:: Work request ::
Transcribe the records word for word, beginning with the first line and ending with the line that contains "[str.lower] is modelled;"; include nothing else.

:: Data records ::
▬▬▬▬▬▬

(** * doclingserver: the job-scoped PDF analysis pipeline

    A shallow embedding of [src/api_server.py] (the [analyze_document]
    endpoint) and [src/document_analyzer.py] (the [DocumentAnalyzer] class),
    with the properties of the analysis pipeline stated and proved over it.

    Conventions of the embedding:
    - a Python [str] is a [string]; its operations are defined on the list of
      its characters.  Only the ASCII range of [str.lower] is modelled;
    - a path is the string [str(path)]; [Path.__truediv__] joins with ["/"].
      Paths are assumed normalised, with a final component that is neither
      empty nor ["."], which is what [pathlib] produces for the paths built
      here;
    - the file system is a finite map from paths to contents plus a set of
      directories, and every call that touches it (or an external engine) is
      appended to a trace, oldest event first.  Which calls fail is decided
      by the environment ([os_env], [engines]); a [mkdir] that fails is taken
      to have made no directory, a write once the file is open is taken to
      succeed, and [Path.exists] is taken to answer, as it does on a path
      that has just been opened;
    - Python exceptions are values of [exn]; code that can raise lives in the
      monad [M] of state and exceptions, with [try_except] and [try_finally]
      for the handlers;
    - [logging] and [print] calls have no effect on the modelled state and are
      left out; the two wall-clock readings are environment values.

    Layout: the embedding of the two modules; the vocabulary of the
    statements and the sample inputs; facts about strings and paths, the
    monad, the exporters and the endpoint; then the properties C1 to C10
    and the further properties X1 and following, each under its number.  *)

From Stdlib Require Import ZArith Ascii Strings.Byte DecimalString DecimalNat.
From stdpp Require Import gmap strings list fin_maps.

Local Open Scope Z_scope.

(** ** Python strings *)

Module PyStr.

Abbreviation chars := String.list_ascii_of_string.
Abbreviation of_chars := String.string_of_list_ascii.
Lemma build_tree_spec (df : date_filter) (tree : list (string * list string))
    (pm vm : string) :
  forall (acc : list task) (fn : option string) (w : world fs) r w',
    build_tree os df tree pm vm acc fn w = (r, w') ->
    w_fs w' = w_fs w /\ w_stdin w' = w_stdin w
    /\ forall l fn', r = Ok (l, fn') ->
         l = (acc ++ passing_tasks os df (w_fs w) pm vm tree)%list
         /\ fn' = last_name tree fn.
Proof.
  induction tree as [|[root files] rest IH]; intros acc fn w r w';
    cbn [build_tree passing_tasks flat_map last_name fold_left fst snd].
  - intros [= <- <-]. split; [reflexivity|]. split; [reflexivity|].
    intros l fn' [= <- <-]. now rewrite app_nil_r.
  - unfold bind at 1.
    destruct (build_in os df root files pm vm acc fn w) as [[[l1 fn1]|e] w1] eqn:E1.
    + apply build_in_spec in E1 as (Hfs & Hin & H1).
      destruct (H1 l1 fn1 eq_refl) as (-> & ->). cbn [fst snd].
      intros H. apply IH in H as (H2 & H3 & H4). rewrite Hfs in *.
      split; [congruence|]. split; [congruence|].
      intros l fn' Hr. destruct (H4 l fn' Hr) as (-> & ->).
      split; [|reflexivity]. unfold passing_tasks. now rewrite <- app_assoc.
    + apply build_in_spec in E1 as (Hfs & Hin & _).
      intros [= <- <-]. split; [exact Hfs|]. split; [exact Hin|]. discriminate.
Qed.

(** When every file that is not hidden gets a verdict, the walk comes to
    its end. *)
Lemma build_in_returns (df : date_filter) (root : string) (files : list string)
    (pm vm : string) :
  forall (acc : list task) (fn : option string) (w : world fs),
    (forall f, In f files -> exists b, passes os df (w_fs w) root f = Ok b) ->
    exists l fn' w', build_in os df root files pm vm acc fn w = (Ok (l, fn'), w').
Proof.
  induction files as [|f rest IH]; intros acc fn w Hall; cbn [build_in].
  - eexists _, _, _. reflexivity.
  - unfold bind at 1.
    destruct (consider_spec df root f pm vm acc w) as (w1 & -> & Hfs & Hin).
    destruct (Hall f (or_introl eq_refl)) as (b & ->).
    destruct b; apply IH; intros f' Hf'; rewrite Hfs; apply Hall; now right.
Qed.

Lemma build_tree_returns (df : date_filter) (tree : list (string * list string))
    (pm vm : string) :
  forall (acc : list task) (fn : option string) (w : world fs),
    (forall root files f, In (root, files) tree -> In f files ->
                          exists b, passes os df (w_fs w) root f = Ok b) ->
    exists l fn' w', build_tree os df tree pm vm acc fn w = (Ok (l, fn'), w').
Proof.
  induction tree as [|[root files] rest IH]; intros acc fn w Hall; cbn [build_tree].
  - eexists _, _, _. reflexivity.
  - unfold bind at 1.
    destruct (build_in_returns df root files pm vm acc fn w) as (l1 & fn1 & w1 & E1).
    { intros f Hf. apply (Hall root files f); [now left|exact Hf]. }
    rewrite E1. apply build_in_spec in E1 as (Hfs & _ & _). cbn [fst snd].
    apply IH. intros root' files' f Hin Hf. rewrite Hfs.
    apply (Hall root' files' f); [now right|exact Hf].
Qed.

End Lists.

▬▬▬▬▬▬

:: Result for this exercise ::
(** * doclingserver: the job-scoped PDF analysis pipeline

    A shallow embedding of [src/api_server.py] (the [analyze_document]
    endpoint) and [src/document_analyzer.py] (the [DocumentAnalyzer] class),
    with the properties of the analysis pipeline stated and proved over it.

    Conventions of the embedding:
    - a Python [str] is a [string]; its operations are defined on the list of
      its characters.  Only the ASCII range of [str.lower] is modelled;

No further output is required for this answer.